(** The first list item after a Title or NarrativeText takes it as header. *)
Lemma loop_body_opens_run (st : LoopState) (header item : Element) :
  isinstance header Title = true \/ isinstance header NarrativeText = true ->
  isinstance item ListItem = true ->
  last_node st = Some header ->
  loop_body st item
  = mkLoop (nodes st) (Some header) (list_group st ++ [item]) (Some item).
Proof.
  intros Hheader Hitem Hlast. unfold loop_body. rewrite Hitem, Hlast. simpl.
  destruct Hheader as [-> | ->]; [rewrite orb_true_r | ]; reflexivity.
Qed.

(** X8. A run that a non-list element follows is flushed: what [list_parser]
    returns is its output up to the header, then the closing element, then the
    nodes [_list_group_parser] builds for the run under that header, then the
    output for the rest.  The closing element comes before the nodes of the
    run it closes. *)
Theorem list_parser_flushes_closed_run
  (pre items post : list Element) (header x : Element) :
  isinstance header Title = true \/ isinstance header NarrativeText = true ->
  items <> [] ->
  Forall (fun element => isinstance element ListItem = true) items ->
  isinstance x ListItem = false ->
  isinstance x PageBreak = false ->
  exists rest,
    list_parser (pre ++ header :: items ++ x :: post)
    = list_parser (pre ++ [header])
        ++ x :: _list_group_parser items (Some header) ++ rest.
Proof.
  intros Hheader Hne Hitems Hx Hxpb.
  assert (Hhli : isinstance header ListItem = false)
    by (destruct Hheader as [Hk|Hk];
        apply (isinstance_exclusive header _ ListItem Hk); discriminate).
  assert (Hhpb : isinstance header PageBreak = false)
    by (destruct Hheader as [Hk|Hk];
        apply (isinstance_exclusive header _ PageBreak Hk); discriminate).
  destruct items as [|item items]; [congruence|].
  inversion Hitems as [|? ? Hitem Hrun]; subst.
  unfold list_parser.
  rewrite !_iterate_without_page_breaks_app.
  rewrite (_iterate_without_page_breaks_keep header _ Hhpb).
  rewrite (_iterate_without_page_breaks_keep header _ Hhpb).
  rewrite _iterate_without_page_breaks_app.
  rewrite (list_items_not_page_breaks (item :: items) Hitems).
  rewrite (_iterate_without_page_breaks_keep x _ Hxpb).
  rewrite !fold_left_app. simpl fold_left.
  set (st0 := fold_left loop_body (_iterate_without_page_breaks pre) loop_init).
  assert (Hset0 : settled st0) by (apply settled_fold, settled_init).
  set (st1 := loop_body st0 header).
  assert (Hset1 : settled st1) by (apply settled_loop_body, Hset0).
  assert (Hlast1 : last_node st1 = Some header).
  { unfold st1, loop_body. rewrite Hhli.
    destruct (isinstance_opt (last_node st0) ListItem); reflexivity. }
  destruct Hset1 as [Hgroup1 Hheader1]; [rewrite Hlast1; exact Hhli|].
  rewrite (loop_body_opens_run st1 header item Hheader Hitem Hlast1).
  rewrite Hgroup1. simpl app. rewrite fold_left_app. cbn [fold_left].
  destruct (loop_run_continues items
              (mkLoop (nodes st1) (Some header) [item] (Some item)) Hrun Hitem)
    as (Hn & Hh & Hg & Hl).
  simpl in Hn, Hh, Hg.
  set (st3 := fold_left loop_body items
                (mkLoop (nodes st1) (Some header) [item] (Some item))) in *.
  destruct (loop_nodes_grow (_iterate_without_page_breaks post) (loop_body st3 x))
    as [rest Hrest].
  exists rest. rewrite Hrest, (loop_body_closes_run st3 x Hx Hl), Hn, Hh, Hg.
  now rewrite <- app_assoc.
Qed.


(** C3. The input ends with a run of two list items under the Title "Intro".
    The run is not flushed: only the Title is returned, with neither the
    aggregate node nor the per-item nodes.  The same run closed by a following
    NarrativeText is flushed in full. *)
Theorem list_parser_final_run_not_flushed :
  list_parser [title_of "Intro"; list_item_of "A"; list_item_of "B"]
  = [title_of "Intro"]
  /\ list_parser
       [title_of "Intro"; list_item_of "A"; list_item_of "B"; narrative_of "End"]
     = [title_of "Intro"; narrative_of "End";
        narrative_of ("Intro" +++ PyStr.LF +++ PyStr.LF +++ "- A" +++ PyStr.LF
                        +++ "- B There were 2 items.");
        narrative_of ("Intro" +++ PyStr.LF +++ PyStr.LF +++ "List Item #1): A");
        narrative_of ("Intro" +++ PyStr.LF +++ PyStr.LF +++ "List Item #2): B")].
Proof. split; reflexivity. Qed.

(** C7, as stated, fails: for the header "Intro" and the single item "A", no
    emitted node has the text with ONE line feed between the header text and
    the label. *)
Lemma item_text_one_line_feed_counterexample :
  ~ exists node,
      In node (_list_group_parser [list_item_of "A"] (Some (title_of "Intro")))
      /\ text node
         = item_text_one_line_feed (title_of "Intro") 1 (list_item_of "A").
Proof.
  intros [node [Hin Htext]].
  destruct Hin as [<-|[<-|[]]]; vm_compute in Htext; discriminate Htext.
Qed.

(** C7, amended. For N list items under the header H, [_list_group_parser]
    returns, in this order: one aggregate NarrativeText whose text is the text
    of H, two line feeds, the lines "- <item text>" joined by line feeds, and
    " There were <N> items."; then for each item i (counted from 1) one
    NarrativeText whose text is the text of H, TWO line feeds, and
    "List Item #<i>): <item text>", with the metadata of that item. *)
Theorem list_group_parser_with_header (items : list Element) (header : Element) :
  _list_group_parser items (Some header)
  = mkElement NarrativeText
      (text header +++ PyStr.LF +++ PyStr.LF
         +++ PyStr.join PyStr.LF (map (fun item => "- " +++ text item) items)
         +++ " There were " +++ PyStr.of_nat (List.length items) +++ " items.")
      empty_metadata
    :: map (fun '(idx, item) =>
              mkElement NarrativeText
                (text header +++ PyStr.LF +++ PyStr.LF
                   +++ "List Item #" +++ PyStr.of_nat (idx + 1) +++ "): " +++ text item)
                (metadata item))
           (enumerate items).
Proof.
  rewrite _list_group_parser_eq.
  unfold aggregate_node, item_node, header_text, footer_text.
  rewrite !append_assoc. f_equal.
  apply map_ext. intros [idx item]. now rewrite !append_assoc.
Qed.
(** * PyUnfold core: the Bayesian mixer and its covariance propagation

    A shallow embedding of [pyunfold/mix.py] (classes [Mixer] and
    [CovarianceMatrix], helpers [poisson_covariance] and
    [multinomial_covariance]) and of the parts of [pyunfold/Utils.py] that
    compute without an external fit, plot or special-function library:
    [safe_inverse], [none_to_empty_list], the classes [DataDist],
    [TestStat] and [RMD], and the argument checks of [Regularizer].

    Numbers.  The program computes with IEEE doubles; here every array
    entry is an exact rational ([Qc], canonical fractions, Leibniz
    equality), so rounding is outside the model and "within floating
    tolerance" reads as equality.  The division [1 / x] inside
    [safe_inverse] is modelled with its non-finite values: an infinity at
    [x = 0], which the function masks, and at a non-zero [x] whose
    reciprocal overflows the doubles, which it does not
    ([safe_inverse_np]).  The mixer is modelled on exact numbers, where no
    reciprocal overflows ([safe_inverse]).

    Arrays.  A 1-D array is a list; a 2-D array is a record that carries
    its column count next to its rows (an array with no row still has a
    second dimension).  Elementwise operators follow the broadcasting
    rule of numpy and torch, matrix products check the inner dimension,
    indexing checks its bounds: a failed check is an exception, carried
    by [result].

    Layouts.  The arrays handed to [Mixer] are strided (dense) tensors.
    The tensors that the program turns sparse with [to_sparse()] stay
    sparse, and the one statement that combines a sparse and a strided
    tensor in a way the tensor library refuses, the last statement of
    [_adye_propagation_corrections], raises.  On a strided array the
    in-place square of [poisson_covariance] also reaches the caller's
    array; that effect is given by the [_leaves] definitions next to the
    functions that return the covariance. *)

From Stdlib Require Import String Ascii.
From Stdlib Require Import List Arith Bool Lia QArith Qcanon Lqa.
Import ListNotations.

Close Scope Qc_scope.
Close Scope Q_scope.
Open Scope nat_scope.

Set Implicit Arguments.

(** ** Exceptions and the error monad *)

Inductive exn : Type :=
| ValueError            (* raised by mix.py itself *)
| ShapeError            (* raised by the array library: operands do not fit *)
| IndexError            (* raised by the array library: index out of range *)
| NotImplementedError
| UnboundLocalError      (* a local read before any assignment *)
| RuntimeError.          (* raised by the tensor library: an operation that
                            does not take a sparse and a strided operand *)

Inductive result (A : Type) : Type :=
| Ok (a : A)
| Err (e : exn).

Arguments Ok {A} a.
Arguments Err {A} e.

Definition bind {A B : Type} (m : result A) (k : A -> result B) : result B :=
  match m with
  | Ok a => k a
  | Err e => Err e
  end.

Notation "x <- m ;; k" := (bind m (fun x => k))
  (at level 61, m at next level, right associativity).
Lemma backup_cleanup_policy_witness :
  backup_cleanup (H:=Scenario.no_sudo)
    "/r/data/mongodb/dump_20240101_000000.mongodb"
    "/r/data/mysql/dump_20240101_000000.sql" Scenario.w_dump
  = (Ok tt,
     mkWorld {["/r/data/mysql/dump_20240101_000000.sql"]} true
       [ EvSubprocess
           ["sudo"; "rm"; "-rf"; "/r/data/mongodb/dump_20240101_000000.mongodb"];
         EvEcho
           "Delete mongodb or mysql dump files No such file or directory are failed" ])
  ∧ backup_cleanup (H:=Sample.quiet)
      "/r/data/mongodb/dump_20240101_000000.mongodb"
      "/r/data/mysql/dump_20240101_000000.sql" Scenario.w_dump
    = (Ok tt,
       mkWorld ({["/r/data/mysql/dump_20240101_000000.sql"]}
                ∖ {["/r/data/mysql/dump_20240101_000000.sql"]}) true
         [ EvSubprocess
             ["sudo"; "rm"; "-rf";
              "/r/data/mongodb/dump_20240101_000000.mongodb"];
           EvRemove "/r/data/mysql/dump_20240101_000000.sql" ]).
Proof.
  split.
  - refine (proj1 (proj2 (backup_cleanup_policy (H:=Scenario.no_sudo)
                            "/r/data/mongodb/dump_20240101_000000.mongodb"
                            "/r/data/mysql/dump_20240101_000000.sql"
                            Scenario.w_dump))
              true "No such file or directory" _ _).
    reflexivity.
  - refine (proj1 (proj2 (proj2 (proj2 (backup_cleanup_policy (H:=Sample.quiet)
                            "/r/data/mongodb/dump_20240101_000000.mongodb"
                            "/r/data/mysql/dump_20240101_000000.sql"
                            Scenario.w_dump))
                     _ _)) _ _).
    + reflexivity.
    + by apply elem_of_singleton.
    + reflexivity.
Defined.

Lemma backup_upload_missing_key_witness :
  backup_upload (H:=Sample.quiet) Scenario.cfg_s3_no_keys
    "/r/a.tar.gz" "a.tar.gz" Sample.w_archive
  = (Raise (KeyError "BACKUP_S3_ACCESS_KEY"), Sample.w_archive).
Proof.
  refine (proj1 (backup_upload_missing_key (H:=Sample.quiet)
                   Scenario.cfg_s3_no_keys "/r/a.tar.gz" "a.tar.gz"
                   (VBool true) Sample.w_archive _ _) _);
    vm_compute; reflexivity.
Defined.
··········
What to do: All lines in the data above from the one with "reciprocal overflows ([safe_inverse])." through the one with "by [result]." must be repeated exactly, and no others.

Solution to this task:
    reciprocal overflows ([safe_inverse]).

    Arrays.  A 1-D array is a list; a 2-D array is a record that carries
    its column count next to its rows (an array with no row still has a
    second dimension).  Elementwise operators follow the broadcasting
    rule of numpy and torch, matrix products check the inner dimension,
    indexing checks its bounds: a failed check is an exception, carried
    by [result].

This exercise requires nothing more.